Pumpkin and Cajeta Empanadas | Empanadas de Calabaza y Cajeta

 pumpkin and cajeta empanadas | empanadas de calabaza y cajeta

When the late afternoon sun creeps down over the Corpus Christi palm trees, my grandma and my tías gather around the kitchen table with telenovelas playing in the background for merienda, their afternoon snack of pan dulce, coffee, and the latest chisme on your sixth cousin, twice removed who lives two counties away that you’ve never met. Their favorite pan dulce comes from La Michoacana No. 2, in Habeeb’s strip mall off South Padre Island Drive, which happens to be the only panaderia with sugar-coated empanadas de dulce de leche (well, this was my best kept secret for Corpus Christi but now you know where to get the best empanadas in town).

Everyday, Tía Jita comes by in her giant Mercedes town car with an assortment of the semi-sweet Mexican pastries: conchas, orejas, marranitos,empanadas de calabaza, etc. When all the matriarchs have made their pick, I would sneak into the kitchen and quietly fight my cousins for my favorite piece of pan dulce while eavesdropping on the daily chismoso.

Pumpkin empanadas are a South Texas delicacy and finding them in the local panaderias in North Carolina is near impossible. This fall, I had an insatiable craving for empanadas de calabaza and my now not-so-secret dulce de leche pockets. With brisk autumn weather blowing in and holiday baking ideas swirling around in my head, pumpkin hand pies that you could serve for thanksgiving and empanadas de calabaza y cajeta that you can serve for merienda was my new recipe challenge.

The punchiness of cajeta, a goat’s milk caramel, versus dulce de leche, which comes from cow’s milk, is my preference since I find caramel to usually be too sweet. Geek out with me about the difference with this article on Serious Eats. Cajeta has always been my weakness—I will squeeze some onto Maria’s, lightly sweetened Mexican tea biscuits, eat an entire pack of obleas, or just squirt some onto a spoon. Incorporating it into a pocket food has been a long time dream.

 homemade pumpkin spice

I picked up some canned pumpkin and cajeta and raided my spice cabinet, which is embarrassingly bursting at the seams, for cinnamon, star anise, allspice, nutmeg, and ginger to add to the pumpkin mixture. Using my grandma’s holiday baking as inspiration means always using freshly ground spices which is just the extra bit of fall flavor nuance these pumpkin and cajeta empanadas needed. You could call it homemade pumpkin spice, if you must.

 pumpkin hand pies
 homemade pumpkin spice
 pumpkin empanadas
 empanadas de calabaza

The best part about these empanadas though is the dough, made with cinnamon and anise tea—my grandma’s secret ingredient for flavorful sweet empanada dough. (Bonus! It makes your house smell like the epitome of autumn.) It’s an extra step but the spiced warmth of the dough takes me straight to that kitchen table full of pan dulce, coffee, and hot-off-the-press chisme.

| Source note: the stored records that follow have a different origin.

(** The literal text of an envelope takes 66 bytes, the quotes of its three
    strings and the kind included. *)
Lemma envelope_bytes_eq v id i n d :
  envelope_bytes (buildChunkEnvelope v id i n d)
  = 66 + meshUtf8ByteLength (decimal v) + quoted_bytes id + meshUtf8ByteLength (decimal i)
    + meshUtf8ByteLength (decimal n) + quoted_bytes d.
Proof.
  unfold envelope_bytes, stringify_envelope. cbn [ce_v ce_kind ce_chunkId ce_index ce_total ce_data buildChunkEnvelope].
  repeat (rewrite utf8_app; [|solve [not_low]]).
  rewrite !quote_bytes.
  replace (quoted_bytes MESH_CHUNK_KIND) with 9 by done.
  repeat match goal with |- context [meshUtf8ByteLength (u ?s)] =>
    let n := eval vm_compute in (meshUtf8ByteLength (u s)) in change (meshUtf8ByteLength (u s)) with n end.
  repeat match goal with |- context [meshUtf8ByteLength (stringify_key ?s)] =>
    let n := eval vm_compute in (meshUtf8ByteLength (stringify_key s)) in
    change (meshUtf8ByteLength (stringify_key s)) with n end.
  lia.
Qed.

(** ** The inner loop *)

Lemma shrunk_size_lt n : (2 <= n)%nat -> (1 <= shrunk_size n < n)%nat.
Proof.
  intros H. unfold shrunk_size. pose proof (Nat.div_lt_upper_bound (n * 4) 5 n). lia.
Qed.

Lemma shrunk_size_one : shrunk_size 1 = 1%nat.
Proof. done. Qed.

(** The slice fits, measured with the widest total. *)
Definition fits (id : ustring) (v i : Z) (s : ustring) : Prop :=
  envelope_bytes (buildChunkEnvelope v id i MESH_MAX_CHUNKS s) <= MESH_MAX_INLINE_FRAME_BYTES.

Lemma fit_slice_spec fuel json id v i off e :
  (off < e)%nat -> (e - off <= fuel)%nat ->
  exists e', fit_slice fuel json id v i off e = Some e' /\
    ((off < e' <= e)%nat /\ fits id v i (slice json off e') \/
     e' = off /\ ~ fits id v i (slice json off (S off))).
Proof.
  revert e. induction fuel as [|f IH]; intros e He Hf; [lia|].
  assert (Hlt : (off <? e)%nat = true) by (apply Nat.ltb_lt; lia).
  cbn [fit_slice]. rewrite Hlt. cbv zeta.
  destruct (envelope_bytes _ <=? _) eqn:Efit; [breflect; exists e; split; [done|left; split; [lia|done]]|].
  destruct (decide (e = S off)) as [->|Hne].
  - replace (S off - off)%nat with 1%nat by lia. rewrite shrunk_size_one.
    replace (S off <=? off + 1)%nat with true by (symmetry; apply Nat.leb_le; lia).
    exists off. split; [|right; split; [done|]; unfold fits; breflect; lia].
    replace (S off - 1)%nat with off by lia.
    destruct f; cbn [fit_slice]; rewrite Nat.ltb_irrefl; done.
  - destruct (shrunk_size_lt (e - off)) as [H1 H2]; [lia|].
    replace (e <=? off + shrunk_size (e - off))%nat with false by (symmetry; apply Nat.leb_gt; lia).
    destruct (IH (off + shrunk_size (e - off))%nat) as (e' & -> & H); [lia|lia|].
    exists e'. split; [done|]. destruct H as [[? ?]|?]; [left|by right]. split; [lia|done].
Qed.

Lemma slice_nonempty json off e : (off < e)%nat -> (off < length json)%nat -> slice json off e <> [].
Proof.
  intros H1 H2 E. apply (f_equal length) in E. unfold slice in E.
  rewrite length_take, length_drop in E. simpl in E. lia.
Qed.

Lemma slice_extends json off e : (off <= e)%nat -> take off json ++ slice json off e = take e json.
Proof. intros H. unfold slice. rewrite take_take_drop. f_equal. lia. Qed.

(** ** The outer loop *)

(** Slices taken so far: non-empty, each fitting at its own index. *)
Definition slices_fit (id : ustring) (v : Z) (ss : list ustring) : Prop :=
  forall i s, ss !! i = Some s -> s <> [] /\ fits id v (Z.of_nat i) s.

Lemma slices_fit_snoc id v ss s :
  slices_fit id v ss -> s <> [] -> fits id v (Z.of_nat (length ss)) s -> slices_fit id v (ss ++ [s]).
Proof.
  intros H Hs Hf i s' Hi. apply lookup_app_Some in Hi as [Hi|[Hle Hi]]; [by apply H|].
  apply list_lookup_singleton_Some in Hi as [E <-]. replace i with (length ss) by lia. done.
Qed.

Definition split_outcome (json id : ustring) (v : Z) (r : SplitRefusal + list ustring) : Prop :=
  match r with
  | inr ss => concat ss = json /\ slices_fit id v ss /\ Z.of_nat (length ss) <= MESH_MAX_CHUNKS
  | inl Split_chunk_too_large =>
      exists off i, (off < length json)%nat /\ ~ fits id v i (slice json off (S off))
  | inl Split_too_many_chunks => MESH_MAX_CHUNKS < Z.of_nat (length json)
  end.

Lemma slices_fit_length id v ss : slices_fit id v ss -> (length ss <= length (concat ss))%nat.
Proof.
  intros H. assert (Hne : Forall (fun s => s <> []) ss).
  { apply Forall_lookup. intros i s Hi. by apply (H i s). }
  clear H. induction Hne as [|s ss Hs _ IH]; [done|].
  destruct s; [done|]. simpl. rewrite length_app. lia.
Qed.

Lemma payload_pos : (0 < MESH_CHUNK_PAYLOAD_CHARS)%nat.
Proof. unfold MESH_CHUNK_PAYLOAD_CHARS. lia. Qed.

Lemma split_slices_spec fuel json id v off ss :
  (off <= length json)%nat -> (length json - off <= fuel)%nat ->
  concat ss = take off json -> slices_fit id v ss -> Z.of_nat (length ss) <= MESH_MAX_CHUNKS ->
  exists r, split_slices fuel json id v off ss = Some r /\ split_outcome json id v r.
Proof.
  revert off ss. induction fuel as [|f IH]; intros off ss Ho Hf Hc Hs Hn.
  { assert (off = length json) as -> by lia. exists (inr ss). cbn [split_slices].
    rewrite Nat.ltb_irrefl. split; [done|]. cbn. rewrite Hc, firstn_all. done. }
  destruct (decide (off = length json)) as [->|Hne].
  { exists (inr ss). cbn [split_slices]. rewrite Nat.ltb_irrefl. split; [done|].
    cbn. rewrite Hc, firstn_all. done. }
  assert (Hlt : (off <? length json)%nat = true) by (apply Nat.ltb_lt; lia).
  cbn [split_slices]. rewrite Hlt. cbv zeta.
  set (e0 := Nat.min (length json) (off + MESH_CHUNK_PAYLOAD_CHARS)).
  assert (He0 : (off < e0 <= length json)%nat) by (unfold e0; pose proof payload_pos; lia).
  destruct (fit_slice_spec (e0 - off) json id v (Z.of_nat (length ss)) off e0) as (e & -> & He); [lia|lia|].
  destruct He as [[He Hfit]|[-> Hbad]].
  2: { rewrite Nat.leb_refl. eexists. split; [done|]. exists off, (Z.of_nat (length ss)). split; [lia|done]. }
  replace (e <=? off)%nat with false by (symmetry; apply Nat.leb_gt; lia).
  assert (Hs' : slices_fit id v (ss ++ [slice json off e])).
  { apply slices_fit_snoc; [done|apply slice_nonempty; lia|done]. }
  assert (Hc' : concat (ss ++ [slice json off e]) = take e json).
  { rewrite concat_app, Hc. simpl. rewrite app_nil_r. apply slice_extends. lia. }
  destruct (MESH_MAX_CHUNKS <? _) eqn:Emax.
  - eexists. split; [done|]. cbn. breflect. apply slices_fit_length in Hs'.
    rewrite Hc', length_take in Hs'. lia.
  - breflect. apply IH; [lia|lia|done..].
Qed.

(** The envelopes stamped with the real total are no larger than measured. *)
Lemma stamped_fits id v i n s :
  0 <= n <= MESH_MAX_CHUNKS -> fits id v i s ->
  envelope_bytes (buildChunkEnvelope v id i n s) <= MESH_MAX_INLINE_FRAME_BYTES.
Proof.
  unfold fits. intros Hn. rewrite !envelope_bytes_eq.
  change (meshUtf8ByteLength (decimal MESH_MAX_CHUNKS)) with 4.
  pose proof (decimal_bytes 3 n). change (10 ^ Z.of_nat 4) with 10000 in *. unfold MESH_MAX_CHUNKS in *. lia.
Qed.

Definition stamp (id : ustring) (v : Z) (ss : list ustring) : list MeshChunkEnvelope :=
  imap (fun i d => buildChunkEnvelope v id (Z.of_nat i) (Z.of_nat (length ss)) d) ss.

Lemma stamp_data id v ss : map ce_data (stamp id v ss) = ss.
Proof.
  unfold stamp. generalize (Z.of_nat (length ss)). intros n.
  apply list_eq. intros i. rewrite list_lookup_fmap, list_lookup_imap. by destruct (ss !! i).
Qed.

Lemma stamp_lookup id v ss i e :
  stamp id v ss !! i = Some e <->
  exists s, ss !! i = Some s /\ e = buildChunkEnvelope v id (Z.of_nat i) (Z.of_nat (length ss)) s.
Proof.
  unfold stamp. rewrite list_lookup_imap, fmap_Some. naive_solver.
Qed.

 pumpkin pie filling with cajeta
 how to make pumpkin empanadas

Pumpkin and Cajeta Empanadas | Empanadas de Calabaza y Cajeta

Pumpkin and Cajeta Empanada Ingredients

Cinnamon and Anise Tea

  • 1 stick of cinnamon

  • 3 anise stars

  • 1 tea bag (optional: we used rooiboos)

  • 2 cups of water

Empanada Dough

  • 8 c. flour

  • 1 ½ c. sugar

  • 4 tsp. baking powder

  • 2 tsp. ground cinnamon

  • 1 teaspoon salt

  • 2 ½ c butter, cubed and chilled in the freezer

  • cinnamon and sugar for sprinkling (1:2 ratio)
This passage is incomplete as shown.